%%
Lemma trigger_quiet null fuel (how : task_result) (device_index : Z) st e :
  device_index ≠ (-1)%Z →
  ids_fresh st → m_connected_devices st !! to_unsigned device_index = Some e →
  is_supported (vendor_id e) (product_id e) = true →
  null (linkmasta e) = false → claimed e = false →
  triggerAction null (quiet_action (S fuel) true how) device_index st =
    match how with
    | task_returns => (Returned (action_done false), st)
    | task_runtime_error => (Returned (action_done true), st)
    | task_other_exception =>
        (Threw external_exception,
         claimed_state st (to_unsigned device_index) e)
    end.
Proof.
  intros Hidx Hf He Hs Hn Hc.
  pose proof (build_quiet null fuel true device_index st e Hf He Hs Hn Hc)
    as Hb.
  destruct (action_free null (quiet_action (S fuel) true how) device_index st
    e (cartridge_of e) st [] (replicate fuel []) e Hidx Hb
    (tracks_present _ e st Hf He) eq_refl He Hc (not_elem_of_nil _))
    as [_ Hr].
  rewrite Hr. cbn [quiet_action task while_task_runs run_ops foldl].
  destruct how; [| |done]; by rewrite (released_claimed_state st _ e He Hc).
Qed.

Lemma build_taken null sch (id : Z) st e ops ops' gaps e2 :
  m_connected_devices st !! to_unsigned id = Some e →
  null (linkmasta e) = false →
  before_claim sch = ops :: ops' :: gaps →
  m_connected_devices (run_ops ops (run_ops (before_product_id sch) st))
    !! to_unsigned id = Some e2 →
  claimed e2 = true →
  buildCartridgeForDevice null sch id st =
    buildCartridgeForDevice null
      (with_before_claim ((ops ++ ops') :: gaps) sch) id st.
Proof.
  intros He Hn Hbc He2 Hc.
  rewrite !(build_unfold null _ id st e He Hn). cbn zeta.
  cbn [with_before_claim before_product_id before_claim while_claimed
    init_returns].
  by rewrite Hbc, (claim_loop_among_taken ops ops' gaps _ _ e2 He2 Hc).
Qed.

Lemma build_spinning null sch (id : Z) st e ops e2 :
  m_connected_devices st !! to_unsigned id = Some e →
  null (linkmasta e) = false →
  before_claim sch = [ops] →
  is_Some (m_connected_devices (run_ops (before_product_id sch) st)
             !! to_unsigned id) →
  m_connected_devices (run_ops ops (run_ops (before_product_id sch) st))
    !! to_unsigned id = Some e2 →
  claimed e2 = true →
  buildCartridgeForDevice null sch id st =
    (Spinning, run_ops ops (run_ops (before_product_id sch) st)).
Proof.
  intros He Hn Hbc [e1 He1] He2 Hc.
  rewrite (build_unfold null sch id st e He Hn). cbn zeta.
  by rewrite He1, Hbc, (claim_loop_among_last ops _ _ e2 He2 Hc).
Qed.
%%
### ASSIGNMENT
Scan the records for lines with the word "Lemma". Report how many, with no other words.

### OUTPUT BELOW
3